Don't worry though, it tries to reconnect to the servers in the dead queue. When the connection is re-established it automatically becomes available in the cache cluster again. There is a caveat when it fails though. When your client calls and the node is dead, the node isn't marked dead BEFORE the call, but after. It's up to you to test for those conditions (null StatusCode) and retry the call so that it WILL use the next node in the hashring.
In the same scenario above, let's say node 3 is unreachable. Well you could see how network connectivity could be an issue if they aren't co-located. In that case it could be down for only some clients but not others. Let's ignore that issue for this scenario and say the server is being rebooted for patching or something.

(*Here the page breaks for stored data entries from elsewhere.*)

(* ===== verification/BTree.v ===== *)
(** * Ordered maps

    [BTreeMap<String, V>] as the list of its entries in ascending key order:
    iteration order is part of what the ledger and the reports compute, so the
    order is kept in the data rather than recovered from a finite map. *)
From S2P Require Export Prelude.

(** [String]'s order: UTF-8 preserves the order of scalar values, so the
    bytewise comparison is the lexicographic one. *)
Fixpoint str_cmp (a b : str) : comparison :=
  match a, b with
  | [], [] => Eq
  | [], _ :: _ => Lt
  | _ :: _, [] => Gt
  | x :: a, y :: b => match x ?= y with Eq => str_cmp a b | c => c end
  end.

Definition str_lt (a b : str) : Prop := str_cmp a b = Lt.

Lemma str_cmp_eq a b : str_cmp a b = Eq <-> a = b.
Proof.
  revert b. induction a as [|x a IH]; intros [|y b]; simpl; try done.
  destruct (Z.compare_spec x y); [rewrite IH|..]; naive_solver lia.
Qed.

Lemma str_cmp_refl a : str_cmp a a = Eq.
Proof. by apply str_cmp_eq. Qed.

Lemma str_cmp_antisym a b : str_cmp b a = CompOpp (str_cmp a b).
Proof.
  revert b. induction a as [|x a IH]; intros [|y b]; simpl; try done.
  rewrite (Z.compare_antisym x y). destruct (x ?= y); simpl; auto.
Qed.

Lemma str_lt_trans a b c : str_lt a b -> str_lt b c -> str_lt a c.
Proof.
  unfold str_lt. revert b c. induction a as [|x a IH]; intros [|y b] [|z c]; simpl; try done.
  destruct (x ?= y) eqn:Hxy, (y ?= z) eqn:Hyz, (x ?= z) eqn:Hxz; try done; eauto; exfalso;
    rewrite ?Z.compare_eq_iff, ?Z.compare_lt_iff, ?Z.compare_gt_iff in *; lia.
Qed.

Lemma str_lt_irrefl a : ~ str_lt a a.
Proof. unfold str_lt. by rewrite str_cmp_refl. Qed.

Lemma str_cmp_app a a' b b' :
  length a = length a' ->
  str_cmp (a ++ b) (a' ++ b') = match str_cmp a a' with Eq => str_cmp b b' | c => c end.
Proof.
  revert a'. induction a as [|x a IH]; intros [|y a'] Hl; try done. simpl in *.
  destruct (x ?= y); [apply IH; lia|done|done].
Qed.

Lemma str_cmp_gt a b : str_cmp a b = Gt <-> str_lt b a.
Proof. unfold str_lt. rewrite (str_cmp_antisym a b). destruct (str_cmp a b); simpl; split; done. Qed.

(** ** The map *)
Notation btree V := (list (str * V)).

Section BTreeMap.
Context {V : Type}.
Implicit Types (m : btree V) (k : str) (v : V).

(** [map.get(key)]. *)
Fixpoint bt_get m k : option V :=
  match m with
  | [] => None
  | (k', v) :: m => if str_eqb k k' then Some v else bt_get m k
  end.

Definition bt_contains m k : bool := match bt_get m k with Some _ => true | None => false end.

(** [map.insert(key, value)]. *)
Fixpoint bt_insert m k v : btree V :=
  match m with
  | [] => [(k, v)]
  | (k', v') :: m' =>
      match str_cmp k k' with
      | Lt => (k, v) :: m
      | Eq => (k, v) :: m'
      | Gt => (k', v') :: bt_insert m' k v
      end
  end.

(** [f(map.entry(key).or_insert(default))]. *)
Definition bt_update m k (default : V) (f : V -> V) : btree V :=
  bt_insert m k (f (match bt_get m k with Some v => v | None => default end)).

(** [map.pop_first()], without the popped entry. *)
Definition bt_pop_first m : btree V := tail m.

Definition bt_keys m : list str := map fst m.
Definition bt_values m : list V := map snd m.

(** [iter.collect::<BTreeMap<_, _>>()]: later entries overwrite. *)
Definition bt_of_list (l : list (str * V)) : btree V :=
  foldl (fun m kv => bt_insert m (fst kv) (snd kv)) [] l.

(** Keys are strictly ascending: what makes a list a map. *)
Inductive bt_sorted : btree V -> Prop :=
| bt_sorted_nil : bt_sorted []
| bt_sorted_cons k v m :
    Forall (fun kv => str_lt k (fst kv)) m -> bt_sorted m -> bt_sorted ((k, v) :: m).

Lemma bt_get_insert_eq m k v : bt_get (bt_insert m k v) k = Some v.
Proof.
  induction m as [|[k' v'] m IH]; simpl; [by rewrite str_eqb_refl|].
  destruct (str_cmp k k') eqn:Hc; simpl; rewrite ?str_eqb_refl; try done.
  destruct (str_eqb k k') eqn:He; [|done].
  apply str_eqb_eq in He as ->. by rewrite str_cmp_refl in Hc.
Qed.

Lemma bt_get_insert_ne m k k' v : k <> k' -> bt_get (bt_insert m k v) k' = bt_get m k'.
Proof.
  intros Hne. induction m as [|[k0 v0] m IH]; simpl.
  - by rewrite (proj2 (str_eqb_neq k' k)) by done.
  - destruct (str_cmp k k0) eqn:Hc; simpl.
    + apply str_cmp_eq in Hc as ->. by rewrite (proj2 (str_eqb_neq k' k0)) by done.
    + by rewrite (proj2 (str_eqb_neq k' k)) by done.
    + by rewrite IH.
Qed.

Lemma bt_get_None m k : Forall (fun kv => str_lt k (fst kv)) m -> bt_get m k = None.
Proof.
  induction 1 as [|[k' v'] m Hlt _ IH]; simpl; [done|].
  destruct (str_eqb k k') eqn:He; [|done].
  apply str_eqb_eq in He as ->. by apply str_lt_irrefl in Hlt.
Qed.

Lemma bt_get_elem m k v : bt_get m k = Some v -> (k, v) ∈ m.
Proof.
  induction m as [|[k' v'] m IH]; simpl; [done|].
  destruct (str_eqb k k') eqn:He.
  - intros [= ->]. apply str_eqb_eq in He as ->. by left.
  - intros. right. auto.
Qed.

Lemma bt_elem_get m k v : bt_sorted m -> (k, v) ∈ m -> bt_get m k = Some v.
Proof.
  induction 1 as [|k' v' m Hlt Hs IH]; simpl; [by intros ?%not_elem_of_nil|].
  intros [[= -> ->]|Hin]%elem_of_cons; [by rewrite str_eqb_refl|].
  destruct (str_eqb k k') eqn:He; [|auto].
  apply str_eqb_eq in He as ->. rewrite Forall_forall in Hlt.
  apply Hlt in Hin. by apply str_lt_irrefl in Hin.
Qed.

Lemma bt_insert_Forall (P : str * V -> Prop) m k v :
  P (k, v) -> Forall P m -> Forall P (bt_insert m k v).
Proof.
  intros Hk. induction 1 as [|[k' v'] m Hp Hm IH]; simpl; [auto|].
  destruct (str_cmp k k'); auto.
Qed.

Lemma bt_insert_sorted m k v : bt_sorted m -> bt_sorted (bt_insert m k v).
Proof.
  induction 1 as [|k' v' m Hlt Hs IH]; simpl; [repeat constructor|].
  destruct (str_cmp k k') eqn:Hc.
  - apply str_cmp_eq in Hc as ->. by constructor.
  - constructor; [|by constructor]. constructor; [done|].
    eapply Forall_impl; [exact Hlt|]. intros [? ?] ?. by eapply str_lt_trans.
  - constructor; [|done]. apply bt_insert_Forall; [|done]. by apply str_cmp_gt.
Qed.

Lemma bt_update_sorted m k d f : bt_sorted m -> bt_sorted (bt_update m k d f).
Proof. apply bt_insert_sorted. Qed.

Lemma bt_pop_first_sorted m : bt_sorted m -> bt_sorted (bt_pop_first m).
Proof. destruct 1; [constructor | done]. Qed.

Lemma bt_elem_keys_insert m k k' v : k ∈ bt_keys (bt_insert m k' v) <-> k = k' \/ k ∈ bt_keys m.
Proof.
  induction m as [|[k1 v1] m IH]; cbn [bt_insert bt_keys map fst]; [rewrite list_elem_of_singleton, elem_of_nil; tauto|].
  destruct (str_cmp k' k1) eqn:E; cbn [map fst]; rewrite !elem_of_cons; [apply str_cmp_eq in E as ->; tauto|tauto|].
  fold (bt_keys (bt_insert m k' v)). rewrite IH. fold (bt_keys m). tauto.
Qed.

Lemma bt_elem_keys_of_list l k : k ∈ bt_keys (bt_of_list l) <-> k ∈ map fst l.
Proof.
  unfold bt_of_list. enough (forall m, k ∈ bt_keys (foldl (fun m kv => bt_insert m (fst kv) (snd kv)) m l) <->
    k ∈ map fst l \/ k ∈ bt_keys m) as H.
  { rewrite H. cbn [bt_keys map]. rewrite elem_of_nil. tauto. }
  induction l as [|kv l IH]; intros m; cbn [foldl map]; [rewrite elem_of_nil; tauto|].
  rewrite IH, bt_elem_keys_insert, elem_of_cons. tauto.
Qed.

Lemma bt_of_list_length l : (length (bt_of_list l) <= length l)%nat.
Proof.
  assert (forall m k v, length (bt_insert m k v) <= S (length m))%nat as Hi.
  { induction m as [|[k' v'] m IH]; intros k v; cbn [bt_insert length]; [lia|].
    destruct (str_cmp k k'); cbn [length]; [lia|lia|]. specialize (IH k v). lia. }
  unfold bt_of_list. enough (forall m, length (foldl (fun m kv => bt_insert m (fst kv) (snd kv)) m l) <= length m + length l)%nat as H.
  { apply (H []). }
  induction l as [|[k v] l IH]; intros m; cbn [foldl length fst snd]; [lia|].
  specialize (IH (bt_insert m k v)). specialize (Hi m k v). lia.
Qed.

Lemma bt_insert_length m k v :
  bt_sorted m ->
  length (bt_insert m k v) = if bt_contains m k then length m else S (length m).
Proof.
  unfold bt_contains. induction 1 as [|k' v' m Hlt Hs IH]; simpl; [done|].
  destruct (str_cmp k k') eqn:Hc; simpl.
  - apply str_cmp_eq in Hc as ->. by rewrite str_eqb_refl.
  - rewrite (proj2 (str_eqb_neq k k')) by (intros ->; by rewrite str_cmp_refl in Hc).
    rewrite bt_get_None; [done|]. eapply Forall_impl; [exact Hlt|].
    intros [? ?] ?. by eapply str_lt_trans.
  - destruct (str_eqb k k') eqn:He.
    + apply str_eqb_eq in He as ->. by rewrite str_cmp_refl in Hc.
    + rewrite IH. by destruct (bt_get m k).
Qed.

Lemma bt_sorted_NoDup m : bt_sorted m -> NoDup (bt_keys m).
Proof.
  induction 1 as [|k v m Hlt Hs IH]; simpl; [constructor|]. constructor; [|done].
  intros ([k' v'] & -> & Hin)%list_elem_of_fmap. rewrite Forall_forall in Hlt.
  apply Hlt in Hin. by apply str_lt_irrefl in Hin.
Qed.

Lemma bt_of_list_sorted l : bt_sorted (bt_of_list l).
Proof.
  unfold bt_of_list. assert (bt_sorted (@nil (str * V))) as H by constructor. revert H.
  generalize (@nil (str * V)). induction l as [|[k v] l IH]; intros m Hm; simpl; [done|].
  apply IH, bt_insert_sorted, Hm.
Qed.

(** Two maps with the same lookups are equal. *)
Lemma bt_ext m1 m2 :
  bt_sorted m1 -> bt_sorted m2 -> (forall k, bt_get m1 k = bt_get m2 k) -> m1 = m2.
Proof.
  intros H1. revert m2. induction H1 as [|k1 v1 m1 Hlt1 Hs1 IH]; intros m2 H2 Hget.
  - destruct H2 as [|k2 v2 m2 _ _]; [done|]. specialize (Hget k2). simpl in Hget.
    by rewrite str_eqb_refl in Hget.
  - destruct H2 as [|k2 v2 m2 Hlt2 Hs2]; [specialize (Hget k1); simpl in Hget; by rewrite str_eqb_refl in Hget|].
    assert (k1 = k2) as <-.
    { destruct (decide (k1 = k2)) as [|Hne]; [done|]. exfalso.
      pose proof (Hget k1) as Hg1. pose proof (Hget k2) as Hg2. simpl in Hg1, Hg2. rewrite str_eqb_refl in Hg1, Hg2.
      rewrite (proj2 (str_eqb_neq k1 k2)) in Hg1 by done. rewrite (proj2 (str_eqb_neq k2 k1)) in Hg2 by done.
      symmetry in Hg1. apply bt_get_elem in Hg1, Hg2. rewrite Forall_forall in Hlt1, Hlt2.
      apply Hlt2 in Hg1. apply Hlt1 in Hg2. simpl in *. eapply str_lt_irrefl, str_lt_trans; eauto. }
    pose proof (Hget k1) as Hg. simpl in Hg. rewrite str_eqb_refl in Hg. injection Hg as <-.
    f_equal. apply IH; [done|]. intros k. specialize (Hget k). simpl in Hget.
    destruct (str_eqb k k1) eqn:E; [|done]. apply str_eqb_eq in E as ->. by rewrite !bt_get_None.
Qed.

Lemma bt_of_list_from l m k :
  bt_get (foldl (fun m kv => bt_insert m (fst kv) (snd kv)) m l) k =
  match bt_get (rev l) k with Some v => Some v | None => bt_get m k end.
Proof.
  revert m. induction l as [|[k' v'] l IH]; intros m; [done|]. cbn [foldl fst snd rev]. rewrite IH.
  assert (Happ : forall a b, bt_get (a ++ b) k = match bt_get a k with Some v => Some v | None => bt_get b k end).
  { intros a b. induction a as [|[k2 v2] a IHa]; [done|]. simpl. by destruct (str_eqb k k2). }
  rewrite Happ. destruct (bt_get (rev l) k); [done|]. simpl. destruct (str_eqb k k') eqn:E.
  - apply str_eqb_eq in E as ->. by rewrite bt_get_insert_eq.
  - apply str_eqb_neq in E. by rewrite bt_get_insert_ne by congruence.
Qed.

Lemma bt_get_NoDup l k v : NoDup (map fst l) -> bt_get l k = Some v <-> (k, v) ∈ l.
Proof.
  intros Hd. split; [apply bt_get_elem|]. induction l as [|[k' v'] l IH]; simpl in *; [by intros ?%not_elem_of_nil|].
  apply NoDup_cons in Hd as [Hn Hd]. intros [[= -> ->]|Hin]%elem_of_cons; [by rewrite str_eqb_refl|].
  destruct (str_eqb k k') eqn:E; [|auto]. apply str_eqb_eq in E as ->. exfalso. apply Hn.
  by apply (list_elem_of_fmap_2 fst) in Hin.
Qed.

(** Collecting does not depend on the order of distinct keys. *)
Lemma bt_of_list_perm l l' : l ≡ₚ l' -> NoDup (map fst l) -> bt_of_list l = bt_of_list l'.
Proof.
  intros Hp Hd. apply bt_ext; [apply bt_of_list_sorted..|]. intros k. unfold bt_of_list. rewrite !bt_of_list_from.
  assert (Hd' : NoDup (map fst l')) by (by rewrite <- Hp).
  assert (bt_get (rev l) k = bt_get (rev l') k) as ->; [|done].
  assert (Hr : forall a : btree V, NoDup (map fst a) -> NoDup (map fst (rev a))).
  { intros a Ha. rewrite map_rev. by rewrite <- Permutation_rev. }
  apply option_eq. intros v. rewrite !bt_get_NoDup by auto.
  rewrite !list_elem_of_In, <- !in_rev, <- !list_elem_of_In. by rewrite Hp.
Qed.

(** Collecting the entries of a map gives the map back. *)
Lemma bt_of_list_id m : bt_sorted m -> bt_of_list m = m.
Proof.
  intros Hs. apply bt_ext; [apply bt_of_list_sorted|done|]. intros k. unfold bt_of_list. rewrite bt_of_list_from.
  pose proof (bt_sorted_NoDup m Hs) as Hd.
  assert (Hd' : NoDup (map fst (rev m))) by (rewrite map_rev; by rewrite <- Permutation_rev).
  assert (bt_get (rev m) k = bt_get m k) as ->; [|by destruct (bt_get m k)].
  apply option_eq. intros v. rewrite !bt_get_NoDup by done. by rewrite !list_elem_of_In, <- in_rev.
Qed.
End BTreeMap.

#[export] Hint Resolve bt_insert_sorted bt_update_sorted bt_pop_first_sorted bt_of_list_sorted : wf.
#[export] Hint Constructors bt_sorted : wf.
(* ===== verification/OrdMap.v ===== *)
(** * Ordered maps over any ordered key

    [BTreeMap<K, V>] for the keys the metrics and the evidence reports use:
    tuples of strings, under the lexicographic order.  The maps of string keys
    of the rest of the program are in [BTree]. *)
From S2P Require Export BTree.

(** A total order, as [Ord::cmp] gives it. *)
Class KeyOrder (K : Type) := {
  key_cmp : K -> K -> comparison;
  key_cmp_eq a b : key_cmp a b = Eq <-> a = b;
  key_cmp_antisym a b : key_cmp b a = CompOpp (key_cmp a b);
  key_lt_trans a b c : key_cmp a b = Lt -> key_cmp b c = Lt -> key_cmp a c = Lt;
}.

#[export] Instance str_order : KeyOrder str := {|
  key_cmp := str_cmp; key_cmp_eq := str_cmp_eq; key_cmp_antisym := str_cmp_antisym; key_lt_trans := str_lt_trans |}.

(** Tuples compare lexicographically. *)
Definition pair_cmp {A B} `{KeyOrder A, KeyOrder B} (p q : A * B) : comparison :=
  match key_cmp (fst p) (fst q) with Eq => key_cmp (snd p) (snd q) | c => c end.

Lemma pair_cmp_eq {A B} `{KeyOrder A, KeyOrder B} (p q : A * B) : pair_cmp p q = Eq <-> p = q.
Proof.
  destruct p as [a b], q as [c d]. unfold pair_cmp. cbn [fst snd].
  destruct (key_cmp a c) eqn:E; [apply key_cmp_eq in E as ->; rewrite key_cmp_eq; split; [by intros ->|by intros [= ->]]|split; [done|]..];
    intros [= -> ->]; rewrite (proj2 (key_cmp_eq c c) eq_refl) in E; done.
Qed.

Lemma pair_cmp_antisym {A B} `{KeyOrder A, KeyOrder B} (p q : A * B) : pair_cmp q p = CompOpp (pair_cmp p q).
Proof.
  unfold pair_cmp. rewrite (key_cmp_antisym (fst p) (fst q)). destruct (key_cmp (fst p) (fst q)); [apply key_cmp_antisym|done|done].
Qed.

Lemma pair_lt_trans {A B} `{KeyOrder A, KeyOrder B} (p q r : A * B) :
  pair_cmp p q = Lt -> pair_cmp q r = Lt -> pair_cmp p r = Lt.
Proof.
  unfold pair_cmp. destruct (key_cmp (fst p) (fst q)) eqn:E1, (key_cmp (fst q) (fst r)) eqn:E2; try done.
  - apply key_cmp_eq in E1 as ->, E2 as ->. rewrite (proj2 (key_cmp_eq _ _) eq_refl). apply key_lt_trans.
  - apply key_cmp_eq in E1 as ->. by rewrite E2.
  - apply key_cmp_eq in E2 as <-. by rewrite E1.
  - by rewrite (key_lt_trans _ _ _ E1 E2).
Qed.

#[export] Instance pair_order {A B} `{KeyOrder A, KeyOrder B} : KeyOrder (A * B) := {|
  key_cmp := pair_cmp; key_cmp_eq := pair_cmp_eq; key_cmp_antisym := pair_cmp_antisym; key_lt_trans := pair_lt_trans |}.

Notation ordmap K V := (list (K * V)).

Section Map.
Context {K V : Type} `{KeyOrder K}.
Implicit Types (m : ordmap K V) (k : K) (v : V).

(** [map.get(key)]. *)
Fixpoint km_get m k : option V :=
  match m with
  | [] => None
  | (k', v) :: m => match key_cmp k k' with Eq => Some v | _ => km_get m k end
  end.

Definition km_contains m k : bool := match km_get m k with Some _ => true | None => false end.

(** [map.insert(key, value)]. *)
Fixpoint km_insert m k v : ordmap K V :=
  match m with
  | [] => [(k, v)]
  | (k', v') :: m' =>
      match key_cmp k k' with
      | Lt => (k, v) :: m
      | Eq => (k, v) :: m'
      | Gt => (k', v') :: km_insert m' k v
      end
  end.

(** [f(map.entry(key).or_insert(default))]. *)
Definition km_update m k (default : V) (f : V -> V) : ordmap K V :=
  km_insert m k (f (match km_get m k with Some v => v | None => default end)).

Definition km_values m : list V := map snd m.

(** Keys are strictly ascending: what makes a list a map. *)
Inductive km_sorted : ordmap K V -> Prop :=
| km_sorted_nil : km_sorted []
| km_sorted_cons k v m : Forall (fun e => key_cmp k (fst e) = Lt) m -> km_sorted m -> km_sorted ((k, v) :: m).

Lemma key_cmp_refl k : key_cmp k k = Eq.
Proof. by apply key_cmp_eq. Qed.

Lemma km_get_insert_eq m k v : km_get (km_insert m k v) k = Some v.
Proof.
  induction m as [|[k' v'] m IH]; cbn [km_insert km_get]; [by rewrite key_cmp_refl|].
  destruct (key_cmp k k') eqn:E; cbn [km_get]; rewrite ?key_cmp_refl, ?E; done.
Qed.

Lemma km_get_insert_ne m k k' v : k <> k' -> km_get (km_insert m k v) k' = km_get m k'.
Proof.
  intros Hne. assert (key_cmp k' k <> Eq) as Hk by (intros ?%key_cmp_eq; by subst).
  induction m as [|[k0 v0] m IH]; cbn [km_insert km_get]; [by destruct (key_cmp k' k)|].
  destruct (key_cmp k k0) eqn:E; cbn [km_get].
  - apply key_cmp_eq in E as <-. by destruct (key_cmp k' k).
  - by destruct (key_cmp k' k).
  - by rewrite IH.
Qed.

Lemma km_insert_Forall (P : K * V -> Prop) m k v : P (k, v) -> Forall P m -> Forall P (km_insert m k v).
Proof.
  intros Hp. induction 1 as [|[k' v'] m Hp' Hm IH]; cbn [km_insert]; [by constructor|].
  destruct (key_cmp k k'); repeat constructor; done.
Qed.

Lemma km_insert_sorted m k v : km_sorted m -> km_sorted (km_insert m k v).
Proof.
  induction 1 as [|k' v' m Hm Hs IH]; cbn [km_insert]; [by repeat constructor|].
  destruct (key_cmp k k') eqn:E.
  - apply key_cmp_eq in E as ->. by constructor.
  - constructor; [|by constructor]. constructor; [done|]. eapply Forall_impl; [exact Hm|]. intros e He. by apply (key_lt_trans _ k').
  - constructor; [|done]. apply km_insert_Forall; [|done]. cbn [fst]. by rewrite key_cmp_antisym, E.
Qed.

Lemma km_get_above m k : Forall (fun e => key_cmp k (fst e) = Lt) m -> km_get m k = None.
Proof. induction 1 as [|[k' v] m Hk Hm IH]; [done|]. cbn [km_get fst] in *. by rewrite Hk. Qed.

Lemma km_insert_length m k v :
  km_sorted m -> length (km_insert m k v) = (length m + if km_contains m k then 0 else 1)%nat.
Proof.
  unfold km_contains. induction 1 as [|k' v' m Hm Hs IH]; [done|]. cbn [km_insert km_get].
  destruct (key_cmp k k') eqn:E; cbn [length]; [lia| |rewrite IH; destruct (km_get m k); lia].
  rewrite km_get_above; [lia|]. eapply Forall_impl; [exact Hm|]. intros e He. by apply (key_lt_trans _ k').
Qed.

Lemma km_elem_insert m k v e : e ∈ km_insert m k v -> e = (k, v) \/ e ∈ m.
Proof.
  intros He. assert (Forall (fun e => e = (k, v) \/ e ∈ m) (km_insert m k v)) as Hf.
  { apply km_insert_Forall; [by left|]. apply Forall_forall. by right. }
  rewrite Forall_forall in Hf. by apply Hf.
Qed.

Lemma km_get_elem m k v : km_get m k = Some v -> (k, v) ∈ m.
Proof.
  induction m as [|[k' v'] m IH]; cbn [km_get]; [done|]. destruct (key_cmp k k') eqn:E; [|by right; apply IH..].
  apply key_cmp_eq in E as ->. intros [= ->]. by left.
Qed.

Lemma km_elem_get m k v : km_sorted m -> (k, v) ∈ m -> km_get m k = Some v.
Proof.
  induction 1 as [|k' v' m Hm Hs IH]; intros He; [by apply not_elem_of_nil in He|]. cbn [km_get].
  apply elem_of_cons in He as [[= -> ->]|He]; [by rewrite key_cmp_refl|].
  rewrite Forall_forall in Hm. specialize (Hm _ He). cbn [fst] in Hm. rewrite key_cmp_antisym, Hm. by apply IH.
Qed.
End Map.

#[export] Hint Resolve km_insert_sorted : core.
#[export] Hint Constructors km_sorted : core.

Here's what will happen...your consumer will make the first call and the key will resolve to node 3. Enyim will attempt to establish a connection to that node. When the socket connection times out it will mark the server as "dead". It will return Success == false and not set a StatusCode in the response object. The VERY next call will resolve to the next server for that cache key while the node is down.
With Elasticache in the mix, there's another layer of abstraction in play. Elasticache offers its own grouping and node discovery so that you don't have to specify each node address manually. This means you can add nodes without re-configuring the client. When using this option, you should definitely use Amazon's cluster configuration for Enyim, it handles the node discovery for you meaning you only configure 1 endpoint per cluster. This is a good thing, but what they haven't put in the mix is handling node failures on their end. Would be nice if they did, but they don't. So just think about that...
Still, when you are using cache clusters in Elasticache, the best way to handle a node reboot is to simply make the call and the amazing Enyim will do its alchemy and switch to a live node until the dead one is back up and running again. Works the same with adding and removing nodes too. It's all automagic!
When using Enyim, just put some retry logic in your code - preferably in your own wrapper class so you aren't repeating yourself everywhere and forget to do it somewhere.